▶ [Work to be completed]: Take the lines below between the one holding "- intros ????. apply Hf. by right." and the one holding "(forall s t", inclusive, and copy them exactly. Add nothing.

==========

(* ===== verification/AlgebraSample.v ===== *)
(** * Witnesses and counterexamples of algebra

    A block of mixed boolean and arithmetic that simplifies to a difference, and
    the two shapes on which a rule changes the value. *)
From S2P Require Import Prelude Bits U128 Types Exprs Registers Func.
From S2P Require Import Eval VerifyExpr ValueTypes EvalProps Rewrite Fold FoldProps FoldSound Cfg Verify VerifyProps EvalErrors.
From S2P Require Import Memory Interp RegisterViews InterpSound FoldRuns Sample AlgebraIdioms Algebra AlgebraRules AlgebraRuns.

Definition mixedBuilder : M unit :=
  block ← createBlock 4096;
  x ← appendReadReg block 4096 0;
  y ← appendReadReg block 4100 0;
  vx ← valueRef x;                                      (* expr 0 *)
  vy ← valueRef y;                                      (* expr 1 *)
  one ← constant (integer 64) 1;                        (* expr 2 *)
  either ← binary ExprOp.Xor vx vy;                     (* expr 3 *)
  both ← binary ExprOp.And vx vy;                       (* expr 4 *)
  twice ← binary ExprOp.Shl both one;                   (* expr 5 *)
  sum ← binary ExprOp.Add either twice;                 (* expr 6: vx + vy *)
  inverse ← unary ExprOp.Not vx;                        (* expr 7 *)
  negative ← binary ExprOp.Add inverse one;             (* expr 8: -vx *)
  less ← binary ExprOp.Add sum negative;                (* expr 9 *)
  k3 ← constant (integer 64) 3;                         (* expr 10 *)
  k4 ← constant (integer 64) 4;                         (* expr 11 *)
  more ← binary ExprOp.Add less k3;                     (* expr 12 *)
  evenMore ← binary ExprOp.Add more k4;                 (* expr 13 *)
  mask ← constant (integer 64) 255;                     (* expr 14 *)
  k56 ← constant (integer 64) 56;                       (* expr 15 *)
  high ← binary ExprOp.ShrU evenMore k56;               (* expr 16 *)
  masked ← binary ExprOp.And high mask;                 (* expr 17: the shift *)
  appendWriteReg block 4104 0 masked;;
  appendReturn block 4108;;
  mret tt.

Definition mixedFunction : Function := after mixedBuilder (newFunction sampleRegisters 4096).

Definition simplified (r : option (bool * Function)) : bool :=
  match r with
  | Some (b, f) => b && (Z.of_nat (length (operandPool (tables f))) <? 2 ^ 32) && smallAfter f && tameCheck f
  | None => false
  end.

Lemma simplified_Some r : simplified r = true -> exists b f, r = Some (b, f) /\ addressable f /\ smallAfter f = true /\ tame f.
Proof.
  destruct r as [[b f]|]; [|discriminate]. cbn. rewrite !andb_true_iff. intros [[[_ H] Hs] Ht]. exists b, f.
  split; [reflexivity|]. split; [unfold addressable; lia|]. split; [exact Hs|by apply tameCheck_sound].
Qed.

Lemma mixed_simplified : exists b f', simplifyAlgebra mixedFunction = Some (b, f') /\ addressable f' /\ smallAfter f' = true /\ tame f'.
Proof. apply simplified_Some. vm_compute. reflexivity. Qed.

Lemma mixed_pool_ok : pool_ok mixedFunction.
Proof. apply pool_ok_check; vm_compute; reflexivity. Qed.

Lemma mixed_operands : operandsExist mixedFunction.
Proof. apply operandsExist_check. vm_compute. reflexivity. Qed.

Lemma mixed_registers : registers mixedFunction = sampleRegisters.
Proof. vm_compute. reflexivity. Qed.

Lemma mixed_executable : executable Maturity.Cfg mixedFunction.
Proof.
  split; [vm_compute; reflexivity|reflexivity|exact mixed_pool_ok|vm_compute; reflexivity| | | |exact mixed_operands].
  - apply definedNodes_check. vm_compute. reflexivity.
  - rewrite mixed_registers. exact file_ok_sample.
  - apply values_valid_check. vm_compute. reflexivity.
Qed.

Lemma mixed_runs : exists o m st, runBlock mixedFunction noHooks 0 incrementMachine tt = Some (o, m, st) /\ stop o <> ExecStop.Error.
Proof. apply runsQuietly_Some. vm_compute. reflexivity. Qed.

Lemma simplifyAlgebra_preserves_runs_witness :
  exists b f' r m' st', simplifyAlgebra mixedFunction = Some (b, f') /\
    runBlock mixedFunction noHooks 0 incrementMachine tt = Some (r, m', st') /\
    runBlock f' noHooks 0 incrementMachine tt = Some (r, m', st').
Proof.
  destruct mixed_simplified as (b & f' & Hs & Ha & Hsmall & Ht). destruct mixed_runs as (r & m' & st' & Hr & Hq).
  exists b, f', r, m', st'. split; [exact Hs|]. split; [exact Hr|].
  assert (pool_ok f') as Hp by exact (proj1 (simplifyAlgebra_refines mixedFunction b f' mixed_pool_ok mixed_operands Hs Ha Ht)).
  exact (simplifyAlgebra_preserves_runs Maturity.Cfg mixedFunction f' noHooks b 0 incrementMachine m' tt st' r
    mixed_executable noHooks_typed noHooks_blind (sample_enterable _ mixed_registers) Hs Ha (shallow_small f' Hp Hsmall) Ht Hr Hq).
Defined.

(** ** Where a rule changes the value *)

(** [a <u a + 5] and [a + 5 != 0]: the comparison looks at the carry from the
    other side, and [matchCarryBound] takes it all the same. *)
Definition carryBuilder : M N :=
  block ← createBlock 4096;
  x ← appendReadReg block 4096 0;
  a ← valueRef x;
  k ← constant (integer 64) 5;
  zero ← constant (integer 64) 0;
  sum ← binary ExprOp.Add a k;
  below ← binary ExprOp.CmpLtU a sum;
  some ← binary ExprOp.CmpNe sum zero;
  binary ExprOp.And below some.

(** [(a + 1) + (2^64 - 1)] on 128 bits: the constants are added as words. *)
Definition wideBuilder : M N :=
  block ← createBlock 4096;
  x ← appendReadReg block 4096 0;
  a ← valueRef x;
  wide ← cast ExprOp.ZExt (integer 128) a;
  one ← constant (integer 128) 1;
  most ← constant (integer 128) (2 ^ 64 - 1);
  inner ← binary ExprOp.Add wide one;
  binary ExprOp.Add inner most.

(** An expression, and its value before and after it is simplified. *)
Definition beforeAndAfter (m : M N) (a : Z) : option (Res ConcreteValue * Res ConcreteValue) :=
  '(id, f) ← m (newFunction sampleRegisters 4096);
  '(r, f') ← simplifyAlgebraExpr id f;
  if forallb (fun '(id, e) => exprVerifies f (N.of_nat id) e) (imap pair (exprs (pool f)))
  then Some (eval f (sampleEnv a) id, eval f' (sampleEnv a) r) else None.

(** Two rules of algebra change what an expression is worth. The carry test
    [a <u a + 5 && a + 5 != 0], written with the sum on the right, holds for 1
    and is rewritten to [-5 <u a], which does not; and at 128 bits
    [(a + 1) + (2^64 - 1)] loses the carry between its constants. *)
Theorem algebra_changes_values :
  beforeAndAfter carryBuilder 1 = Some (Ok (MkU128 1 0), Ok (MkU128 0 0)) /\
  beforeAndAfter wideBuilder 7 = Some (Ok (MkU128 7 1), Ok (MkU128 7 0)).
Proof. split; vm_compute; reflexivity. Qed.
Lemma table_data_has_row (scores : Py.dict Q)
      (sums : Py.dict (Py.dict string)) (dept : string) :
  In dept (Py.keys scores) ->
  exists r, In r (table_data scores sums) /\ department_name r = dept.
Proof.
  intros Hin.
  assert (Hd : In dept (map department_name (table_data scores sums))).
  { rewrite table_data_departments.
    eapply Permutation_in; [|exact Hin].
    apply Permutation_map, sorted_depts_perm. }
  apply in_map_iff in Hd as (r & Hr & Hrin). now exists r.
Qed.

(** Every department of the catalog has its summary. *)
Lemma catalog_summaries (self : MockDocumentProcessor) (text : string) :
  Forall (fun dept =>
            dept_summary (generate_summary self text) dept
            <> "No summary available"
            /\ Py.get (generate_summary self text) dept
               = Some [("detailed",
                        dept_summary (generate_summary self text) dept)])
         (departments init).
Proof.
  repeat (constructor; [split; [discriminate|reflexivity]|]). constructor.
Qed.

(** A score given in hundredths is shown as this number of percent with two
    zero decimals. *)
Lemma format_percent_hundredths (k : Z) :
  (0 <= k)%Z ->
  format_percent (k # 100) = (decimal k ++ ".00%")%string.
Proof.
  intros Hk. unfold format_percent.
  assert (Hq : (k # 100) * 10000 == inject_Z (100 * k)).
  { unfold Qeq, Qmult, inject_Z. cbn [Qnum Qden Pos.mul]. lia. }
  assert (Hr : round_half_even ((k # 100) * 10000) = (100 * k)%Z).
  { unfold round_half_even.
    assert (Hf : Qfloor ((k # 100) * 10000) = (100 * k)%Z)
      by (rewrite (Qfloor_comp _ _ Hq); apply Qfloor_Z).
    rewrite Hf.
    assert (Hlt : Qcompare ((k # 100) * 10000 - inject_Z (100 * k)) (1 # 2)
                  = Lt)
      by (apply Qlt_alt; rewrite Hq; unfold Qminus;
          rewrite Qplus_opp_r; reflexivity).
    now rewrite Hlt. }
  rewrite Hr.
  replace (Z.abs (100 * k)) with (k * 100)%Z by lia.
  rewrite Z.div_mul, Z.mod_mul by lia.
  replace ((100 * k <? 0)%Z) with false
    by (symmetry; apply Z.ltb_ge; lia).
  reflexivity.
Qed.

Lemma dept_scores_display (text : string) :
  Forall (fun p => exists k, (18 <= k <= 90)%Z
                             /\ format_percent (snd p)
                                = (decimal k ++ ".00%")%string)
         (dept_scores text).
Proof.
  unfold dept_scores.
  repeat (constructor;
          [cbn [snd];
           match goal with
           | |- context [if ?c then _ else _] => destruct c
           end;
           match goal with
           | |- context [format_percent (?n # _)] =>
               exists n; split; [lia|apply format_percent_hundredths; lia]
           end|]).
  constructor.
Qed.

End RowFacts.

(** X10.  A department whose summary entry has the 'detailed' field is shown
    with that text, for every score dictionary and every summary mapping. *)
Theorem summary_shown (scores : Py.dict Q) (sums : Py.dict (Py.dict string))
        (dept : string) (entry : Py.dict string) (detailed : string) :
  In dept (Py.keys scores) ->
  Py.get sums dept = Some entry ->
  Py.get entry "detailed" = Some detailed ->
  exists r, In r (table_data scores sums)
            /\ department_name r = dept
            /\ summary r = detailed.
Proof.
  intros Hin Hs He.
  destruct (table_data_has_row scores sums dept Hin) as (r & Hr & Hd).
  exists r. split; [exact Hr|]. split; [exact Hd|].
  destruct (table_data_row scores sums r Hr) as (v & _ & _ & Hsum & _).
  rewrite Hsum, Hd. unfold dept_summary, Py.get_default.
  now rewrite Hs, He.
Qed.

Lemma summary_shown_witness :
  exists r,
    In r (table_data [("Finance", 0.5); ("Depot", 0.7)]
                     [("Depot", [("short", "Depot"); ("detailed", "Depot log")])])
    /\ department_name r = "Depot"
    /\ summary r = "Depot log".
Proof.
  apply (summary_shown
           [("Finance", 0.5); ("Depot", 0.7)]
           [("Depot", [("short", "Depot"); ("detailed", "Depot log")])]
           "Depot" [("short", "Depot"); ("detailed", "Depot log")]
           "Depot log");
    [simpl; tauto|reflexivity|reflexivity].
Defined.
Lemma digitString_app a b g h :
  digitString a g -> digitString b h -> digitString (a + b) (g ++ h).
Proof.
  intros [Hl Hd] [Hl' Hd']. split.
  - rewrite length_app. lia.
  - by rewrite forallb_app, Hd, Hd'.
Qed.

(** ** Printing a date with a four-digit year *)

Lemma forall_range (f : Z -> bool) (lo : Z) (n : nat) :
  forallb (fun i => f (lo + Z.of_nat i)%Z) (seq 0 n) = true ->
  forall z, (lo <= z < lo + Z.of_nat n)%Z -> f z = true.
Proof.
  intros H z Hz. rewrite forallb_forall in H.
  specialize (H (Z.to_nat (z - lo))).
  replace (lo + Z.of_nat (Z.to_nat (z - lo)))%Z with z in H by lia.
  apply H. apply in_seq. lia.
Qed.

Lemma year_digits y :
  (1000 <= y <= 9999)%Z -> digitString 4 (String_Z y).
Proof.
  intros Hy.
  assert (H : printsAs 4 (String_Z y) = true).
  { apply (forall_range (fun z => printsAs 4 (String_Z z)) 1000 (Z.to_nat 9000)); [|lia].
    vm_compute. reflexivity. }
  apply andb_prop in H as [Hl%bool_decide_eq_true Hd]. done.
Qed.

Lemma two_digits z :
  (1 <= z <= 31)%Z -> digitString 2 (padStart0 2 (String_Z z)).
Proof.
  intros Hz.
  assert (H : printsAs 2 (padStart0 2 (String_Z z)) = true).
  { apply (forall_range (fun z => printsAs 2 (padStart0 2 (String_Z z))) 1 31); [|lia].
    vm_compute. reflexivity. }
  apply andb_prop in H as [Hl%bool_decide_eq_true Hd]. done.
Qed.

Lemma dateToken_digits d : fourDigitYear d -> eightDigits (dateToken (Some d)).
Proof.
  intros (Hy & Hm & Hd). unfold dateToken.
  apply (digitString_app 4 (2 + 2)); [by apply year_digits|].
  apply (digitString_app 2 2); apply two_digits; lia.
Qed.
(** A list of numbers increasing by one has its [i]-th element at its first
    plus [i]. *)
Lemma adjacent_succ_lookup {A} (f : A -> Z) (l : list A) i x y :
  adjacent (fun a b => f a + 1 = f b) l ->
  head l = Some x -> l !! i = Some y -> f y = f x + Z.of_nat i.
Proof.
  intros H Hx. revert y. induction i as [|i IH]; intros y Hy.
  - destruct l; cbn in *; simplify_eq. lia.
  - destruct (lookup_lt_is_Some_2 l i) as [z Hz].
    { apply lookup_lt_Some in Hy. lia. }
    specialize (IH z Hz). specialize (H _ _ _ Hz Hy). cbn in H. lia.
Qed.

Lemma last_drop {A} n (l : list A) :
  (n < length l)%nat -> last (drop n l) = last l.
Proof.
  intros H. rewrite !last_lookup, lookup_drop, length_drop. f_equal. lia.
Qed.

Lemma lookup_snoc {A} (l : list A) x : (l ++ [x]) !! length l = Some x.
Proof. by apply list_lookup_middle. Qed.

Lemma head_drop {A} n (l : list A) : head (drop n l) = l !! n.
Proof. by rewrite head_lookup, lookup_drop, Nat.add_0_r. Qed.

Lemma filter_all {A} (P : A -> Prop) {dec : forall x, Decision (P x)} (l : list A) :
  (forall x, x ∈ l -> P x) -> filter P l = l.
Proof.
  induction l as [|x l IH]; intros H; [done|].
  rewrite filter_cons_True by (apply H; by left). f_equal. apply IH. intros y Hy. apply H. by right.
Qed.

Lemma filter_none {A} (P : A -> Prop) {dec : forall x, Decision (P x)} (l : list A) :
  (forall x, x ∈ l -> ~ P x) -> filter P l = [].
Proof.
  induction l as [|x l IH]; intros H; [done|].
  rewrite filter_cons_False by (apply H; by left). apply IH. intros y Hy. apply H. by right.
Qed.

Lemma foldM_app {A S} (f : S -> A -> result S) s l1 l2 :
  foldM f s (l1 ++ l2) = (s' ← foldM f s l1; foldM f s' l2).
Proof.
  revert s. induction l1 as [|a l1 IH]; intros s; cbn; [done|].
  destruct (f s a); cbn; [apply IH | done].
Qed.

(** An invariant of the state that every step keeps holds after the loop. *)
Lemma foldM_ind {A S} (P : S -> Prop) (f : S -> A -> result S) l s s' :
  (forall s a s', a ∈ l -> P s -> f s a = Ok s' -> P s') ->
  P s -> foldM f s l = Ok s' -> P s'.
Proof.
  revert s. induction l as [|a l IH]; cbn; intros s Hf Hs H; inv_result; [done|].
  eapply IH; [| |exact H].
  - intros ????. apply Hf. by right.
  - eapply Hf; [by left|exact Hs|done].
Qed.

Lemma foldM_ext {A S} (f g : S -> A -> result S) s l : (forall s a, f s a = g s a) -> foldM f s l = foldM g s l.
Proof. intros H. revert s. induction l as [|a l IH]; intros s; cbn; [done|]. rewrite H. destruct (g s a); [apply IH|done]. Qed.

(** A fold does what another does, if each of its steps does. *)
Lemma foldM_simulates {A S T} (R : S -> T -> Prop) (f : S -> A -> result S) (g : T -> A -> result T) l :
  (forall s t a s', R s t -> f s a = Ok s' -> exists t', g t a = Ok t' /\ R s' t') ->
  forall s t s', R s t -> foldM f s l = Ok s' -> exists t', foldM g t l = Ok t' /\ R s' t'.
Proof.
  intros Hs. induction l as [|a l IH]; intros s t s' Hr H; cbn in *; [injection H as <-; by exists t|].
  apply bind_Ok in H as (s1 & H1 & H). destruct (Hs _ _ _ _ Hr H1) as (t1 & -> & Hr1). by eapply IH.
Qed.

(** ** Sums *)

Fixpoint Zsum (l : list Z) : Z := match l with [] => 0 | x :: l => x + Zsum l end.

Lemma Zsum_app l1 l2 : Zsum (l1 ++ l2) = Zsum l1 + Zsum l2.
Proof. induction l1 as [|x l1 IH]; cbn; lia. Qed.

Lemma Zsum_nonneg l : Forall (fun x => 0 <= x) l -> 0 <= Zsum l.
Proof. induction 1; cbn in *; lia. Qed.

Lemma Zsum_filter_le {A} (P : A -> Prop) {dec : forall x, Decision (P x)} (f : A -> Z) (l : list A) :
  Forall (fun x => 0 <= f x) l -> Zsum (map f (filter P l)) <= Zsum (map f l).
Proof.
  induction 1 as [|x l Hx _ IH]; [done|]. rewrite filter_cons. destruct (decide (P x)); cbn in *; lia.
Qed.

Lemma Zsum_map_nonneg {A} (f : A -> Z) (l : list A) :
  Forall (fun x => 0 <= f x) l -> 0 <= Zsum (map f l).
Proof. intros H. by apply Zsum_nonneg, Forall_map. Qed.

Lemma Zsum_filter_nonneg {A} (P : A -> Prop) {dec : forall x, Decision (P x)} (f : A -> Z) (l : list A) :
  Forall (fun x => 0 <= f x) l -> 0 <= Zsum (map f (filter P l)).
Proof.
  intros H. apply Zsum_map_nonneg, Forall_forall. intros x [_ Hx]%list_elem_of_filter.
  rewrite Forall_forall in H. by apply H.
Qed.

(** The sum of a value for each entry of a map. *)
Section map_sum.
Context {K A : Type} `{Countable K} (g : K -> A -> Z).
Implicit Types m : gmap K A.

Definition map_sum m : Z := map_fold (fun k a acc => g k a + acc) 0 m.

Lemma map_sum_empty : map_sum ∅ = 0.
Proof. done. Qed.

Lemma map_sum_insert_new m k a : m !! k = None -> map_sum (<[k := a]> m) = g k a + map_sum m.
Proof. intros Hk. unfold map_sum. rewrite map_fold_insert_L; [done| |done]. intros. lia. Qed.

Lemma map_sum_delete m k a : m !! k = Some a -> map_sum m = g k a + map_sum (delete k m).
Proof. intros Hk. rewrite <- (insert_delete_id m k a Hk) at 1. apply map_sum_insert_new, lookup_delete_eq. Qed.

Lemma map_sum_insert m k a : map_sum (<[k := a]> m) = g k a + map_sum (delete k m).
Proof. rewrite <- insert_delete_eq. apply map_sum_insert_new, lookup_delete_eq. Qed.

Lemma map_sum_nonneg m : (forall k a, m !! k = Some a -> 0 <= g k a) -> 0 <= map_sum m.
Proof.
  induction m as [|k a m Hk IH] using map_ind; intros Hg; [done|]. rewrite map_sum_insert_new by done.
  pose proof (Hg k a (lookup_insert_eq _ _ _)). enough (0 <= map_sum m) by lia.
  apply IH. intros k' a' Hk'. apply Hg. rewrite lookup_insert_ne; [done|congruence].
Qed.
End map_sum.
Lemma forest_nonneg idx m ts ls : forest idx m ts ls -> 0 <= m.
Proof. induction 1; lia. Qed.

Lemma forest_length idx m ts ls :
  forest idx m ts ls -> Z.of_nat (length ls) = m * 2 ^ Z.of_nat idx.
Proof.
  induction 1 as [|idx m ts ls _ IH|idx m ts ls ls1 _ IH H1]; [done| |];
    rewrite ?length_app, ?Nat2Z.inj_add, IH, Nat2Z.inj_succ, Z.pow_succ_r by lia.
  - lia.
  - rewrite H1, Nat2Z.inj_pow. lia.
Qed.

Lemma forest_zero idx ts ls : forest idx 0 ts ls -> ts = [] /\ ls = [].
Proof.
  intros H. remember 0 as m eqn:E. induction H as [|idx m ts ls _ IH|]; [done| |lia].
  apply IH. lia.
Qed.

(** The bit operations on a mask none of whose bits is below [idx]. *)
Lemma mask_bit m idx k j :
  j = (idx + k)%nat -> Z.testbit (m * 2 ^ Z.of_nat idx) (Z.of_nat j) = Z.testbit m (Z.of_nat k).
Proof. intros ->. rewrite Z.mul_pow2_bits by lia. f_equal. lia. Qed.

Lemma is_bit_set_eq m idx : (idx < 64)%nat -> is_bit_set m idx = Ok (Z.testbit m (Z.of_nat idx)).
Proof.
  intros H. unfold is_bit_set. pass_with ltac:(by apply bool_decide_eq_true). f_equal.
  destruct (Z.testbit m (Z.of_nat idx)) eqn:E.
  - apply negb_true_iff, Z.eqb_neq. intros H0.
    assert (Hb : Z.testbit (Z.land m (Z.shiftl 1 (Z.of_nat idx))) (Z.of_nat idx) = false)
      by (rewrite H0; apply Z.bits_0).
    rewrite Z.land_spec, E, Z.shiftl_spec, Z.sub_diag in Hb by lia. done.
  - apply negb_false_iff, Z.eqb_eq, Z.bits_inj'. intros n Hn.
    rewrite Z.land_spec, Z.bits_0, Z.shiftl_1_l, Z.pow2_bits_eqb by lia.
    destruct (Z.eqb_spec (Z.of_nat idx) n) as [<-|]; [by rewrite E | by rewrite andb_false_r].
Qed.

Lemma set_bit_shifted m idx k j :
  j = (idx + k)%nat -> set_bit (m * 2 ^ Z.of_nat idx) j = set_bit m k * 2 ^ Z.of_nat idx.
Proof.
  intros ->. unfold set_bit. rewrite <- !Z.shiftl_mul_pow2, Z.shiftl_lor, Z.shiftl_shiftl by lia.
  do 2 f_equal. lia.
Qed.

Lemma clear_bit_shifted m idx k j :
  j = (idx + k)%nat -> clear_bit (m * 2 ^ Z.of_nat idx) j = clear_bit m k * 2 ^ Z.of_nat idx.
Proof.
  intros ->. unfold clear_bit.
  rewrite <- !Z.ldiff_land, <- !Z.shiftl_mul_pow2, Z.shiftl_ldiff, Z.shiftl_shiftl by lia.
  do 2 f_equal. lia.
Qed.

==========

▶ [Exercise result]:
  - intros ????. apply Hf. by right.
  - eapply Hf; [by left|exact Hs|done].
Qed.

Lemma foldM_ext {A S} (f g : S -> A -> result S) s l : (forall s a, f s a = g s a) -> foldM f s l = foldM g s l.
Proof. intros H. revert s. induction l as [|a l IH]; intros s; cbn; [done|]. rewrite H. destruct (g s a); [apply IH|done]. Qed.

(** A fold does what another does, if each of its steps does. *)
Lemma foldM_simulates {A S T} (R : S -> T -> Prop) (f : S -> A -> result S) (g : T -> A -> result T) l :
  (forall s t a s', R s t -> f s a = Ok s' -> exists t', g t a = Ok t' /\ R s' t') ->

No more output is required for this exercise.